Lemma init_success_values_witness :
  let init := Startup.init None Cases.fullEnv Cases.JoinHostPort
                           Cases.logger_New in
  let g :=
    {| Startup.ServerAddress := "10.0.0.1:8000";
       Startup.Username := "u";
       Startup.Password := "p";
       Startup.ClientID := "12345";
       Startup.AppLoggerPath := "./logs/log";
       Startup.ErrorLoggerPath := "./logs/errors";
       Startup.RequestLoggerPath := "./logs/requests";
       Startup.MenuLoggerPath := "./logs/menu" |} in
  let logPath :=
    if String.eqb (Cases.fullEnv "LOG_PATH") "" then "./logs"
    else Cases.fullEnv "LOG_PATH" in
  init = Done g /\
  @None error = None /\
  (forall v, In v Startup.requiredVars -> Cases.fullEnv v <> "") /\
  Startup.ServerAddress g =
    Cases.JoinHostPort (Cases.fullEnv "SERVER_HOST") (Cases.fullEnv "SERVER_PORT") /\
  Startup.Username g = Cases.fullEnv "USERNAME" /\
  Startup.Password g = Cases.fullEnv "PASSWORD" /\
  Startup.ClientID g = Cases.fullEnv "CLIENT_ID" /\
  Startup.AppLoggerPath g = (logPath ++ "/log")%string /\
  Startup.ErrorLoggerPath g = (logPath ++ "/errors")%string /\
  Startup.RequestLoggerPath g = (logPath ++ "/requests")%string /\
  Startup.MenuLoggerPath g = (logPath ++ "/menu")%string /\
  Forall (fun dir => Cases.logger_New (logPath ++ dir)%string = None)
         ["/log"; "/errors"; "/requests"; "/menu"].
Proof.
  intros init g logPath.
  assert (H : init = Done g) by reflexivity.
  split; [exact H |].
  exact (init_success_values None Cases.fullEnv Cases.JoinHostPort
           Cases.logger_New g H).
Defined.
(** * The mock GEM device: construction, unwind and teardown

    A shallow embedding of [mock_gem_device], [mock_destroy_device],
    [mock_device_release] and [mock_device_flush] (the selftest device of the
    i915 backport), and of [is_cow_mapping] from the backported
    [linux/mm.h].

    The device code is a straight line of calls into the kernel and into the
    rest of the driver.  Each call is recorded in a trace; what it acquires
    or releases is recorded in a ledger; whether a fallible call succeeds is
    read from an [oracle].  The device aggregate and the PCI device live in a
    store and are reached through handles, as they are reached through
    pointers in the C code. *)

From Stdlib Require Import ZArith List String Lia Bool.
From stdpp Require Import base option list gmap.

Import ListNotations.
Local Open Scope Z_scope.

(** ** Constants declared outside the two source files *)

Record kconst := {
  I915_MAX_CACHE_LEVEL : nat;   (* enum i915_cache_level, one past the last level *)
  I915_NUM_ENGINES : nat;       (* capacity of gt->engine[] *)
  RCS0 : nat;                   (* enum intel_engine_id of the render engine *)
  I915_WEDGED : Z;              (* bit number in gt->reset.flags *)
  PCI_BASE_CLASS_DISPLAY : Z;
  I915_GTT_PAGE_SIZE_4K : Z;
  I915_GTT_PAGE_SIZE_64K : Z;
  I915_GTT_PAGE_SIZE_2M : Z;
  REGION_SMEM : Z;
  I915_IOV_MODE_NONE : Z;
  MAX_SCHEDULE_TIMEOUT : Z;
  WQ_UNBOUND : Z;
  DRIVER_GEM : Z;
  CONFIG_INTEL_IOMMU : bool;    (* IS_ENABLED(CONFIG_IOMMU_API) && defined(CONFIG_INTEL_IOMMU) *)
  (* RCS0 is one of the engine ids, so gt->engine[RCS0] is inside the array *)
  RCS0_in_range : (RCS0 < I915_NUM_ENGINES)%nat
}.
(** * Windows Folder Designer: the icon codec and the layer engine

    A shallow embedding of the ICO container reader and writer, of the
    best-match selection, of the raw-bitmap decoder and of the layer
    rendering dispatch of the repository, with the properties that the
    specification states about them.

    Conventions of the embedding.
    - A [Buffer], [Uint8Array] or [ArrayBuffer] is a [list byte].
    - A JavaScript number that holds an integer is a [Z]; a list position
      is a [nat].
    - A function that can throw returns a [result]; the constructor of the
      error names the message of the [Error] that the source throws.
    - A [Record<string, T>] keyed by [size.toString()] is a [gmap Z T]
      keyed by the size itself: the decimal rendering of an integer is
      injective, and [Number] is its inverse on such keys. *)

From Stdlib Require Import ZArith Lia QArith Qcanon.
From Stdlib Require Import Strings.Byte Strings.String Strings.Ascii.
From stdpp Require Import base tactics option list strings gmap sorting.

Local Open Scope Z_scope.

**WHAT TO PRODUCE:** Copy each line of the listing that contains "ErrorLoggerPath".

**TASK OUTPUT:**
       Startup.ErrorLoggerPath := "./logs/errors";
  Startup.ErrorLoggerPath g = (logPath ++ "/errors")%string /\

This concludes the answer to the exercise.